深礎杭における従来のコンクリ-ト打設足場は、帯筋またはケーシングに固定した角鋼管等の鋼材上に足場板を配置した簡易足場で、コンクリ-ト打設面の上昇に伴い盛り替え作業が発生します。今回、最大320m3の大量のコンクリ-トを1回で打設する計画であったため、盛り替え作業を伴う簡易足場を改善する必要がありました。

 そこで、水上の作業やレジャー施設の支持足場として利用されている組立式浮桟橋のピアフロート(写真-4,図-5)をコンクリ-ト打設足場に採用しました(写真-5)。
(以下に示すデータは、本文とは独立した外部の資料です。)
(** * File Vault: a shallow embedding of the Next.js frontend
    (API proxy routes, the browser API client, the upload zone, the
    approval and view pages, the status badge and the extraction card),
    together with the backend interface the frontend talks to. *)

From Stdlib Require Import ZArith Lia Ascii String.
From stdpp Require Import base strings list gmap pretty.

Set Warnings "-register-all".
Local Open Scope Z_scope.

(** ** JavaScript values, exceptions and completions *)

(** Parsed JSON, as [response.json()] returns it.  Numbers are kept as
    integers: the code below only tests them for truthiness.  A string
    is held as the bytes of its UTF-8 encoding. *)
Inductive JSON : Type :=
| JNull
| JBool (b : bool)
| JNum (n : Z)
| JStr (s : string)
| JIsoDate (ms : Z)
| JArr (items : list JSON)
| JObj (fields : list (string * JSON)).

(** A JavaScript value read from an [any]-typed payload: [None] is
    [undefined]. *)
Abbreviation JSValue := (option JSON).

Inductive Exn : Type :=
| JsError (name message : string)
| ApiError (status : Z) (statusText message : string)
| ZodError (issues : JSON)
| ThrownValue (v : JSON).

Definition instanceof_Error (e : Exn) : bool :=
  match e with
  | ThrownValue _ => false
  | _ => true
  end.

Definition instanceof_ApiError (e : Exn) : bool :=
  match e with
  | ApiError _ _ _ => true
  | _ => false
  end.

Definition message (e : Exn) : string :=
  match e with
  | JsError _ m => m
  | ApiError _ _ m => m
  | ZodError _ => "Invalid input"
  | ThrownValue _ => ""
  end.

Inductive Completion (A : Type) : Type :=
| Normal (a : A)
| Throws (e : Exn).
Arguments Normal {A} a.
Arguments Throws {A} e.

Fixpoint assoc (k : string) (fields : list (string * JSON)) : JSValue :=
  match fields with
  | [] => None
  | (k', v) :: rest => if String.eqb k k' then Some v else assoc k rest
  end.

(** [v.k]: reading a property of [null] or [undefined] throws a
    TypeError, reading one of a primitive gives [undefined]. *)
Definition prop (k : string) (v : JSValue) : Completion JSValue :=
  match v with
  | None => Throws (JsError "TypeError" ("Cannot read properties of undefined (reading '" +:+ k +:+ "')"))
  | Some JNull => Throws (JsError "TypeError" ("Cannot read properties of null (reading '" +:+ k +:+ "')"))
  | Some (JObj fields) => Normal (assoc k fields)
  | Some _ => Normal None
  end.

Definition truthy (v : JSValue) : bool :=
  match v with
  | None => false
  | Some JNull => false
  | Some (JBool b) => b
  | Some (JNum n) => negb (n =? 0)
  | Some (JStr s) => negb (String.eqb s "")
  | Some _ => true
  end.

(** [a || b] with [b] a defined value. *)
Definition js_or (a : JSValue) (b : JSON) : JSON :=
  match a with
  | Some v => if truthy a then v else b
  | None => b
  end.

(** [v === 'lit'] *)
Definition is_str (v : JSValue) (lit : string) : bool :=
  match v with
  | Some (JStr s) => String.eqb s lit
  | _ => false
  end.

(** String conversion inside a template literal. *)
Fixpoint to_template (v : JSON) : string :=
  match v with
  | JNull => "null"
  | JBool true => "true"
  | JBool false => "false"
  | JNum n => pretty n
  | JStr s => s
  | JIsoDate ms => "date:" +:+ pretty ms
  | JArr items =>
      (fix join (l : list JSON) : string :=
         match l with
         | [] => ""
         | [x] => match x with JNull => "" | _ => to_template x end
         | x :: rest => (match x with JNull => "" | _ => to_template x end) +:+ "," +:+ join rest
         end) items
  | JObj _ => "[object Object]"
  end.

Definition template (v : JSValue) : string :=
  match v with
  | None => "undefined"
  | Some j => to_template j
  end.

(** [s.length]: the number of UTF-16 code units of the string.  A byte
    below 128 and the lead byte of a 2- or 3-byte sequence open a
    character of one unit, the lead byte of a 4-byte sequence one of
    two units (a surrogate pair), a continuation byte adds nothing. *)
Definition utf16_units (c : ascii) : nat :=
  let n := nat_of_ascii c in
  if (n <? 128)%nat then 1%nat
  else if (n <? 192)%nat then 0%nat
  else if (n <? 240)%nat then 1%nat
  else 2%nat.

Fixpoint js_length (s : string) : nat :=
  match s with
  | EmptyString => 0%nat
  | String c s' => (utf16_units c + js_length s')%nat
  end.

(** ** HTTP *)

Inductive Method : Type := GET | POST | DELETE.

#[global] Instance Method_eq_dec : EqDecision Method.
Proof. solve_decision. Defined.

(** The token [createBackendToken] signs: [jwt.sign({sub}, secret,
    {algorithm: "HS256", expiresIn: "1h"})]. *)
Record Token : Type := mkToken {
  tok_sub : string;
  tok_secret : string;
  tok_algorithm : string;
  tok_expiresIn : string
}.

Inductive ReqBody : Type :=
| NoBody
| JsonText (j : JSON)
| FormBody (form : list (string * string)).

Record Request : Type := mkRequest {
  req_method : Method;
  req_url : string;
  req_bearer : option Token;
  req_content_type : option string;
  req_body : ReqBody
}.

(** What [fetch] resolves to: status line, the body parsed as JSON when
    it parses, and the raw bytes. *)
Record FetchResponse : Type := mkFetchResponse {
  f_status : Z;
  f_statusText : string;
  f_json : option JSON;
  f_bytes : list Z
}.

Inductive FetchOutcome : Type :=
| NetworkFailure
| Responded (r : FetchResponse).

Definition f_ok (r : FetchResponse) : bool :=
  (200 <=? f_status r) && (f_status r <=? 299).

(** ** Effects and the handler monad *)

(** What a React component does to its surroundings: state setters,
    toasts, navigation and timers. *)
Inductive Callback : Type :=
| CbLoadPreview
| CbLoadExtraction
| CbRouterPush (url : string).

Inductive UIAction : Type :=
| ToastError (msg : string)
| ToastSuccess (msg : string)
| ToastLoading (msg : string)
| SetIsUploading (b : bool)
| SetLoading (b : bool)
| SetError (e : option string)
| SetPreviewUrl (url : string)
| SetDocument (doc : JSON)
| RouterPush (url : string)
| SetTimeout (cb : Callback) (ms : Z)
| OnUploadComplete
| PreventDefault
| SetIsDragging (b : bool)
| ResetFileInput.

Inductive Effect : Type :=
| EFetch (r : Request)
| ERateLimit (limiter key : string)
| ELog (line : string)
| ESleep (ms : Z)
| EUI (a : UIAction).

Definition fetches (log : list Effect) : list Request :=
  omap (fun e => match e with EFetch r => Some r | _ => None end) log.

(** The network as the program sees it: the answer to the k-th request
    it sends. *)
Definition Network : Type := nat -> Request -> FetchOutcome.

(** Computations thread the log of effects performed so far and end
    normally or by throwing. *)
Definition M (A : Type) : Type := list Effect -> Completion A * list Effect.

#[global] Instance M_ret : MRet M :=
  fun A a log => (Normal a, log).

#[global] Instance M_bind : MBind M :=
  fun A B f m log =>
    match m log with
    | (Normal a, log') => f a log'
    | (Throws e, log') => (Throws e, log')
    end.

Definition throw {A : Type} (e : Exn) : M A :=
  fun log => (Throws e, log).

Definition emit (e : Effect) : M unit :=
  fun log => (Normal tt, log ++ [e]).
 これにより、打設足場の盛り替え作業が不要となり、円滑なコンクリ-トの連続打設が可能となりました。ピアフロートは作業足場としての機能を十分に発揮し、安全とコンクリ-トの品質確保を両立することができました。

おわりに

本工事は直径4.5m、最大杭長22.5mにも及ぶ場所打ち杭を、稀有な施工機械を用いたケコム工法により掘削、構築する工事でした。近接した営業線に影響を与えることなく無事に工事を完了することができ、この場を借りて、横浜市をはじめ、京急電鉄、その他の工事関係者の方々に謝意を表します。今回の杭構築時の作業効率および安全性の確保に関する工夫は、同種工事の参考になると期待しています。今後もそれぞれの工事の状況に応じて改善および創意工夫することにより、安全かつ円滑、さらに高品質な施工に取り組んでいく所存です。

 

 工事概要 
工事名称 金沢シーサイドライン延伸工事(その2)他
工事場所  神奈川県横浜市金沢区瀬戸17番地~19番地
発注者 横浜市道路局
施工者

鴻池・長野建設工事共同企業体

工期 平成27年1月~平成28年1月
工事内容

・鋼製ケーシング式立抗築造(φ4,500)ケーシング長10.6m~26.8m(6本)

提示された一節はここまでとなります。